- _ABOUT THIS TASK_:
Transcribe each record exactly. Include every one.

BEGIN GIVEN DATA

(** C2 (counterexample).  [Interval(null, 5, false, true).union(
    Interval(3, 8))]: the closed low boundaries, an Uncertainty and 3, are
    not decidedly ordered; the low boundary of the result is a merged
    Uncertainty, closed, and is the low boundary of neither operand.  And
    [Interval(1, null, true, false).union(Interval(5, 8))] is no result
    although [overlaps] is unknown, not false. *)
Lemma union_outermost_counterexample :
  (union openBelow5 (ofInterval from3to8) = Ok (Some mergedUnion)
   /\ low mergedUnion <> low openBelow5
   /\ low mergedUnion <> low from3to8)
  /\ (union openAbove1 (ofInterval (numInterval 5 8 true true)) = Ok None
      /\ overlaps openAbove1 (ofInterval (numInterval 5 8 true true)) None
         = Ok None).
Proof. repeat split; discriminate. Qed.

(** C2 (witness): [Interval(1, 5).union(Interval(3, 8))]. *)
Lemma union_defined_outermost_witness :
  toClosed (C := cql) (numInterval 1 5 true true)
  = Ok (numInterval 1 5 true true)
  /\ toClosed (C := cql) (numInterval 3 8 true true)
     = Ok (numInterval 3 8 true true)
  /\ union (C := cql) (numInterval 1 5 true true)
       (ofInterval (numInterval 3 8 true true))
     = Ok (Some (numInterval 1 8 true true))
  /\ numInterval (C := cql) 1 8 true true
     = mkInterval (if Qle_bool 1 3 then VNum 1 else VNum 3)
         (if Qle_bool 8 5 then VNum 5 else VNum 8)
         (if Qle_bool 1 3 then true else true)
         (if Qle_bool 8 5 then true else true).
Proof.
  split; [reflexivity|]. split; [reflexivity|]. split; [reflexivity|].
  exact (proj1 (proj2 (union_defined_outermost (C := cql)
                         (numInterval 1 5 true true)
                         (numInterval 3 8 true true)))
           None 1 5 3 8 (numInterval 1 8 true true)
           eq_refl eq_refl eq_refl).
Defined.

END GIVEN DATA

- _SOLUTION TO THE PROBLEM_:
(** C2 (counterexample).  [Interval(null, 5, false, true).union(
    Interval(3, 8))]: the closed low boundaries, an Uncertainty and 3, are
    not decidedly ordered; the low boundary of the result is a merged
    Uncertainty, closed, and is the low boundary of neither operand.  And
    [Interval(1, null, true, false).union(Interval(5, 8))] is no result
    although [overlaps] is unknown, not false. *)
Lemma union_outermost_counterexample :
  (union openBelow5 (ofInterval from3to8) = Ok (Some mergedUnion)
   /\ low mergedUnion <> low openBelow5
   /\ low mergedUnion <> low from3to8)
  /\ (union openAbove1 (ofInterval (numInterval 5 8 true true)) = Ok None
      /\ overlaps openAbove1 (ofInterval (numInterval 5 8 true true)) None
         = Ok None).
Proof. repeat split; discriminate. Qed.

(** C2 (witness): [Interval(1, 5).union(Interval(3, 8))]. *)
Lemma union_defined_outermost_witness :
  toClosed (C := cql) (numInterval 1 5 true true)
  = Ok (numInterval 1 5 true true)
  /\ toClosed (C := cql) (numInterval 3 8 true true)
     = Ok (numInterval 3 8 true true)
  /\ union (C := cql) (numInterval 1 5 true true)
       (ofInterval (numInterval 3 8 true true))
     = Ok (Some (numInterval 1 8 true true))
  /\ numInterval (C := cql) 1 8 true true
     = mkInterval (if Qle_bool 1 3 then VNum 1 else VNum 3)
         (if Qle_bool 8 5 then VNum 5 else VNum 8)
         (if Qle_bool 1 3 then true else true)
         (if Qle_bool 8 5 then true else true).
Proof.
  split; [reflexivity|]. split; [reflexivity|]. split; [reflexivity|].
  exact (proj1 (proj2 (union_defined_outermost (C := cql)
                         (numInterval 1 5 true true)
                         (numInterval 3 8 true true)))
           None 1 5 3 8 (numInterval 1 8 true true)
           eq_refl eq_refl eq_refl).
Defined.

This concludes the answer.